▶ To do
Of all the lines below, return only those starting with the line holding "unfold stamp_view. cbn" and going on through the line holding "rewrite Hv by", exactly as written.

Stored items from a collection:
◆ ◆ ◆

(** With nothing to say, a look changes neither the map nor the clock. *)
Lemma stampLocal_quiet w m view ck base :
  (forall k x, (k, x) ∈ view -> same (v <$> m !! k) (Some x) = true) ->
  (forall k r, m !! k = Some r -> is_gone view k r = false) ->
  stampLocal w m view ck base = (m, ck).
Proof.
  intros H1 H2. unfold stampLocal.
  assert (forall add l, (forall k x, (k, x) ∈ l -> same (v <$> m !! k) (Some x) = true) ->
    fold_left (stamp_view w base add) l (m, ck) = (m, ck)) as Hv.
  { intros add l. induction l as [|[k x] l IH]; intros Hl; [done|]. cbn [fold_left].
    replace (stamp_view w base add (m, ck) (k, x)) with (m, ck); [apply IH; set_solver|].
    assert (same (v <$> m !! k) (Some x) = true) as Hs by (apply Hl; set_solver).
    unfold stamp_view. cbn [fst]. destruct (m !! k) as [cur|]; cbn in Hs.
    - by rewrite Hs.
    - unfold same in Hs. cbn in Hs. apply bool_decide_eq_true in Hs. by rewrite decide_True. }
  rewrite Hv by done. set (l := map_to_list m) at 1.
  assert (forall k r, (k, r) ∈ l -> is_gone view k r = false) as Hl.
  { intros k r Hin%elem_of_map_to_list. eauto. }
  clearbody l. induction l as [|[k r] l IH]; [done|]. cbn [fold_left stamp_gone].
  fold (is_gone view k r). rewrite Hl by set_solver. apply IH. set_solver.
Qed.

Lemma merge_forward (m out : LwwMap json) :
  (forall k r, m !! k = Some r -> out !! k = Some r \/ exists r', out !! k = Some r' /\ hlc_lt (h r) (h r')) ->
  merge m out = out /\ merge out m = out.
Proof.
  intros H. split; apply map_eq; intros k; rewrite merge_lookup; specialize (H k);
    destruct (m !! k) as [r|]; try by destruct (out !! k).
  - destruct (H r eq_refl) as [->|(r' & -> & Hl)]; simpl; [by case_match|].
    by rewrite (proj2 (cmpHlc_gt _ _) Hl).
  - destruct (H r eq_refl) as [->|(r' & -> & Hl)]; simpl; [by case_match|].
    destruct (0 <? cmpHlc (h r) (h r')) eqn:E; [|done]. apply cmpHlc_gt in E.
    exfalso. eapply hlc_lt_irrefl, hlc_lt_trans; eauto.
Qed.

Lemma elem_of_fst {A B} (l : list (A * B)) k : k ∈ l.*1 <-> exists x, (k, x) ∈ l.
Proof.
  rewrite list_elem_of_fmap. split; [intros ([? x] & -> & ?); by exists x|intros [x ?]; by exists (k, x)].
Qed.

(** stamping this device's changes leaves a copy that says what the device has: every value it
    holds is in its register (a null nobody ever set needs none), a console gone from its list is
    a removal, every other key is as it was; each change beats the copy it was made on (merging the
    two, either way round, gives the new one), and a second look at the same device stamps
    nothing. *)
Theorem stampLocal_settles w w' m view ck base
  (Hmap : NoDup view.*1)
  (Hck : forall k r, m !! k = Some r -> ahead ck (h r)) :
  let '(out, ck') := stampLocal w m view ck false in
  (forall k x, (k, x) ∈ view -> same (v <$> out !! k) (Some x) = true)
  /\ (forall k r, m !! k = Some r -> k ∉ view.*1 -> isConsoleKey k = true -> v <$> out !! k = Some JNull)
  /\ (forall k, k ∉ view.*1 -> isConsoleKey k = false -> out !! k = m !! k)
  /\ merge m out = out /\ merge out m = out
  /\ stampLocal w' out view ck' base = (out, ck').
Proof.
  destruct (stampLocal_lookup w m view ck false Hmap) as (Hm & Hv & Ho).
  destruct (stampLocal w m view ck false) as [out ck']. cbv zeta in *. cbn [fst snd] in *.
  assert (forall k x, (k, x) ∈ view -> same (v <$> out !! k) (Some x) = true) as G1.
  { intros k x Hin. unfold same. apply bool_decide_eq_true.
    destruct (Hv k x Hin) as [(_ & -> & ->)|[(cur & He & <- & ->)|[(_ & _ & _ & ->)|(s0 & _ & -> & _)]]]; try done.
    by rewrite He. }
  assert (forall k r, m !! k = Some r -> k ∉ view.*1 -> isConsoleKey k = true -> v <$> out !! k = Some JNull) as G2.
  { intros k r Hr Hk Hc. specialize (Ho k Hk). rewrite Hr, Hc in Ho.
    case_bool_decide as Hn; cbn in Ho; [by rewrite Ho, <-Hn|]. by destruct Ho as (s0 & _ & ->). }
  split_and!; [done|done| | | |].
  - intros k Hk Hc. specialize (Ho k Hk). destruct (m !! k); [|done]. by rewrite Hc in Ho.
  - apply merge_forward. intros k r Hr. destruct (decide (k ∈ view.*1)) as [[x Hin]%elem_of_fst|Hk].
    + destruct (Hv k x Hin) as [(? & _)|[(cur & _ & _ & ->)|[(? & _)|(s0 & [_ Hl] & -> & _)]]]; try congruence; [by left|].
      right. eexists; split; [done|]. cbn. eauto.
    + specialize (Ho k Hk). rewrite Hr in Ho. case_match; [|by left].
      destruct Ho as (s0 & [_ Hl] & ->). right. eexists; split; [done|]. cbn. eauto.
  - apply merge_forward. intros k r Hr. destruct (decide (k ∈ view.*1)) as [[x Hin]%elem_of_fst|Hk].
    + destruct (Hv k x Hin) as [(? & _)|[(cur & _ & _ & ->)|[(? & _)|(s0 & [_ Hl] & -> & _)]]]; try congruence; [by left|].
      right. eexists; split; [done|]. cbn. eauto.
    + specialize (Ho k Hk). rewrite Hr in Ho. case_match; [|by left].
      destruct Ho as (s0 & [_ Hl] & ->). right. eexists; split; [done|]. cbn. eauto.
  - apply stampLocal_quiet; [done|]. intros k r Hr. unfold is_gone.
    destruct (isConsoleKey k) eqn:Hc; [|done]. destruct (map_get k view) eqn:Hg; [by rewrite andb_false_r|].
    apply map_get_None in Hg. destruct (m !! k) as [r0|] eqn:Hr0.
    + pose proof (G2 k r0 Hr0 Hg Hc) as E. rewrite Hr in E. injection E as ->. done.
    + specialize (Ho k Hg). rewrite Hr0 in Ho. congruence.
Qed.

Lemma stampLocal_settles_witness :
  let view := [(js "c:10.0.0.2", JNum 1); (js "c:10.0.0.2:name", JStr (js "Den"))] in
  let m : LwwMap json := {[ js "c:10.0.0.1" := {| v := JNum 1; h := {| t := 5; c := 0; d := js "mac" |} |} ]} in
  let out := (stampLocal (fun _ => 3) m view {| device := js "phone"; last_t := 5; last_c := 0 |} false).1 in
  v <$> out !! js "c:10.0.0.1" = Some JNull /\ merge m out = out.
Proof.
  cbv zeta.
  pose proof (stampLocal_settles (fun _ => 3) (fun _ => 3) {[ js "c:10.0.0.1" := {| v := JNum 1; h := {| t := 5; c := 0; d := js "mac" |} |} ]}
    [(js "c:10.0.0.2", JNum 1); (js "c:10.0.0.2:name", JStr (js "Den"))]
    {| device := js "phone"; last_t := 5; last_c := 0 |} false) as H.
  destruct (stampLocal _ _ _ _ false) as [out ck']. destruct H as (_ & H & _ & H' & _).
  - apply (bool_decide_unpack _). vm_compute. done.
  - intros k r [<- <-]%lookup_singleton_Some. unfold ahead. simpl. lia.
  - split; [|exact H']. apply (H _ {| v := JNum 1; h := {| t := 5; c := 0; d := js "mac" |} |}).
    + by rewrite lookup_singleton_eq.
    + apply (bool_decide_unpack _). vm_compute. done.
    + reflexivity.
Defined.

(** * IPv6 consoles *)

Lemma isConsoleKey_consoleKey hst : isConsoleKey (consoleKey hst) = negb (includes [":"%char] (hostOf hst)).
Proof. unfold isConsoleKey, consoleKey. by rewrite drop_app_length, (proj2 (starts_with_true _ _)) by by apply prefix_app_r. Qed.

(** a console reached by an IPv6 address is not shared: its key is not taken for a console's, so
    removing it here leaves its register as it was, and no device adds it to its list from the map. *)
Theorem ipv6_console_not_shared hst
  (Hcolon : includes [":"%char] (hostOf hst) = true) :
  isConsoleKey (consoleKey hst) = false
  /\ (forall w m view ck base, NoDup view.*1 -> consoleKey hst ∉ view.*1 ->
        (stampLocal w m view ck base).1 !! consoleKey hst = m !! consoleKey hst)
  /\ (forall m newId ns r, append_new m newId ns (consoleKey hst, r) = ns).
Proof.
  assert (isConsoleKey (consoleKey hst) = false) as Hk by by rewrite isConsoleKey_consoleKey, Hcolon.
  split_and!; [done| |].
  - intros w m view ck base Hnd Hni. destruct (stampLocal_lookup w m view ck base Hnd) as (_ & _ & Ho).
    cbv zeta in Ho. specialize (Ho _ Hni). rewrite Hk in Ho. by destruct (m !! consoleKey hst).
  - intros m newId [[next seen] n] r. unfold append_new. by rewrite Hk.
Qed.

Lemma ipv6_console_not_shared_witness :
  hostOf (js "[fe80::1]:9114") = js "fe80::1" /\ isConsoleKey (consoleKey (js "[fe80::1]:9114")) = false.
Proof. split; [reflexivity|]. apply ipv6_console_not_shared. vm_compute. reflexivity. Defined.

(** * What a sync writes here *)

Lemma map_get_set k k' x l : map_get k (map_set k' x l) = if decide (k = k') then Some x else map_get k l.
Proof.
  induction l as [|[k1 y] l IH]; simpl; [by repeat case_decide|].
  destruct (decide (k' = k1)) as [->|]; simpl; repeat case_decide; subst; congruence.
Qed.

◆ ◆ ◆

▶ Your response
    unfold stamp_view. cbn [fst]. destruct (m !! k) as [cur|]; cbn in Hs.
    - by rewrite Hs.
    - unfold same in Hs. cbn in Hs. apply bool_decide_eq_true in Hs. by rewrite decide_True. }
  rewrite Hv by done. set (l := map_to_list m) at 1.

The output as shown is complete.